Etat des lieux

le 9 juin 2008 par

Le net en ce moment, je le trouve beaucoup moins passionnant.

Trop de blogs (celle là elle est bonne, je la garde), trop d’infos, trop de tout. On y coupe plus, tout passe par internet. Faire ta vie sans internet c’est comme euh, jor euh, marcher sur les mains.

Trouver du taf sans internet c’est mort, jouer sans internet c’est chaud (enfin ça dépend), acheter sans internet c’est chiant parce qu’il faut marcher (bah oué hein, et je dis pas ça que pour ma gueule), même des trucs comme trouver l’amour, sans internet, on imagine même pas, c’est dépassé.

C’était bien l’époque où tu donnais des news à tes potes et à ta famille avec une simple carte postale.

C’était bien avant. Quand le net n’était qu’un loisir et pas un mode de vie. Etre geek en fait c’est chiant, c’est con, c’est juste une perte de temps.

C’est comme collectionner des timbres, c’est cool, mais au final ça sert à rien. Tu meurs et on s’en fout de ta putain de collection, elle sert à rien et tu faisais chier tout le monde dans la file d’attente à La Poste à te tâter pour savoir si tu prenais les mésanges ou les moineaux. Enfin, là je m’égare un peu.

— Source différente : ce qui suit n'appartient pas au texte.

(* ===== verification/Repository.v ===== *)
(** * The deposit repository: [internal/db/repository.go], [postgres.go]

    [Repository] is the Go interface: what the handlers call.
    [RepositoryLaws] is what an implementation promises, on the abstract state
    [repo_view]: the readable deposits by key.  [PostgresRepo] implements it on
    the tables of [migrations/001_init.sql]; [postgres_laws] discharges the
    promise, faults of database calls included. *)

From S2P Require Import Prelude Float64 Calendar Models Utf8 Json JsonModels Runtime Postgres.

Abbreviation patch_fn := (option (Deposit -> option Deposit)) (only parsing).

(** ** The interface *)

Class Repository (S : Type) := {
  repo_Create : env -> Deposit -> S -> result Deposit * S;
  repo_GetByID : env -> string -> S -> result Deposit * S;
  repo_UpdateState : env -> string -> LifecycleState -> HistoryEntry -> patch_fn ->
                     S -> result Deposit * S }.

(** The deposit [Create] stores: identifier, state, timestamp and history are
    the server's, whatever the request said. *)
Definition requested_entry (t : instant) : HistoryEntry :=
  {| HistoryEntry_State := StateRequested; HistoryEntry_Timestamp := t;
     HistoryEntry_Actor := "TENANT"; HistoryEntry_Comment := "";
     HistoryEntry_Signature := "" |}.

Definition create_deposit (id : string) (t : instant) (d : Deposit) : Deposit :=
  let d := set_ID id d in
  let d := set_DepositData (set_LifecycleState StateRequested (Deposit_Deposit d)) d in
  let d := set_Meta (set_Timestamp t (Deposit_Meta d)) d in
  set_DepositData (set_History [requested_entry t] (Deposit_Deposit d)) d.

(** What [UpdateState] does to a deposit after the patch. *)
Definition set_entry_Timestamp (t : instant) (h : HistoryEntry) : HistoryEntry :=
  {| HistoryEntry_State := HistoryEntry_State h; HistoryEntry_Timestamp := t;
     HistoryEntry_Actor := HistoryEntry_Actor h;
     HistoryEntry_Comment := HistoryEntry_Comment h;
     HistoryEntry_Signature := HistoryEntry_Signature h |}.

Definition advance (newState : LifecycleState) (entry : HistoryEntry) (t : instant)
    (d : Deposit) : Deposit :=
  let d := set_DepositData (set_LifecycleState newState (Deposit_Deposit d)) d in
  set_DepositData
    (set_History (history d ++ [set_entry_Timestamp t entry]) (Deposit_Deposit d)) d.

(** [if patch != nil { patch(&d) }]; [None] is a nil dereference. *)
Definition apply_patch (p : patch_fn) (d : Deposit) : option Deposit :=
  match p with Some f => f d | None => Some d end.

(** A text that a text column takes: UTF-8 without a zero byte. *)
Definition sql_text (s : string) : bool := utf8_valid s && no_zero s.
#[global] Arguments sql_text _ : simpl never.

(** The texts of an update that go into columns of their own. *)
Definition sql_entry (newState : LifecycleState) (en : HistoryEntry) : bool :=
  sql_text newState && sql_text (HistoryEntry_Actor en) &&
  sql_text (HistoryEntry_Comment en) && sql_text (HistoryEntry_Signature en).

(** ** What an implementation promises *)

Class RepositoryLaws (S : Type) `{Repository S} := {
  repo_key : string -> option string;
  repo_view : S -> gmap string Deposit;

  repo_get_pure e id s : (repo_GetByID e id s).2 = s;
  repo_get_no_panic e id s : (repo_GetByID e id s).1 <> Panic;
  repo_get_ok e id s d :
    (repo_GetByID e id s).1 = Ok d ->
    exists k, repo_key id = Some k /\ repo_view s !! k = Some d;
  repo_get_present e id s k d :
    no_faults e -> repo_key id = Some k -> repo_view s !! k = Some d ->
    (repo_GetByID e id s).1 = Ok d;

  (** [UpdateState] is all or nothing, and an error reply leaves open which. *)
  repo_update_cases e id ns en p s :
    let '(r, s') := repo_UpdateState e id ns en p s in
    (s' = s /\ is_ok r = false /\
     (r = Panic -> exists k d, repo_key id = Some k /\ repo_view s !! k = Some d /\
                               apply_patch p d = None)) \/
    (exists k d0 d1, repo_key id = Some k /\ repo_view s !! k = Some d0 /\
       apply_patch p d0 = Some d1 /\ sql_entry ns en = true /\
       repo_view s' = <[k := stored (advance ns en (env_now e 0) d1)]> (repo_view s) /\
       (r = Ok (advance ns en (env_now e 0) d1) \/ exists x, r = Err x));
  repo_update_commits e id ns en p s k d0 d1 :
    no_faults e -> repo_key id = Some k -> repo_view s !! k = Some d0 ->
    apply_patch p d0 = Some d1 -> sql_entry ns en = true ->
    storable (advance ns en (env_now e 0) d1) ->
    (repo_UpdateState e id ns en p s).1 = Ok (advance ns en (env_now e 0) d1);

  repo_create_cases e d s :
    let '(r, s') := repo_Create e d s in
    let d' := create_deposit (env_uuid e 0) (env_now e 0) d in
    (repo_view s' = repo_view s /\ exists x, r = Err x) \/
    (exists k, repo_key (env_uuid e 0) = Some k /\ repo_view s !! k = None /\
       repo_view s' = <[k := stored d']> (repo_view s) /\
       (r = Ok d' \/ exists x, r = Err x));

  (** What is read has been repaired, and what is written can be stored. *)
  repo_view_texts s k d : repo_view s !! k = Some d -> texts_ok d;
  repo_update_marshals e id ns en p s k d :
    repo_view (repo_UpdateState e id ns en p s).2 !! k = Some d ->
    repo_view s !! k = Some d \/ storable d;
  repo_create_marshals e d0 s k d :
    repo_view (repo_Create e d0 s).2 !! k = Some d ->
    repo_view s !! k = Some d \/ storable d }.

(** ** The tables of [001_init.sql] *)

Record deposit_row := { row_lifecycle_state : string; row_data : json }.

Je crache pas sur le net, mais quand on regarde, c’est une belle grosse poubelle. Une botte de foin avec quelques rares sites valables qui font office d’aiguilles comme trésors.

En fait, comme beaucoup de « bloggeurs » (ah putain j’ai dit un mot que je déteste bleuargh), ben je me rend bien compte que c’est pas super intéressant ce que j’écris.

Ah tiens, coup de gueule du jour : je hais les réseaux sociaux (Myspace, Fessebouc & co). Voilà c’est dit c’est un coup de gueule TAVU (même si on dirait que ce site c’est qu’un gros coup de gueule, je sais).

Nota : ma patronne me fait un cadeau d’anniv’ : une semaine de vacances. Aujourd’hui celui de V., demain le mien, vendredi la fiesta avec le bonhomme en mousse et les serviettes qui tournent. Si tu crois que t’es assez bien pour être mon pote (ou ma potine) : mail ou le téléphone (là ça veut dire que on se connait bien et que tu te rends pas encore compte de la chance que t’as).

On est lundi, je ne sais toujours pas boucler un billet correctement et je commence à ne pas aimer prendre de l’âge.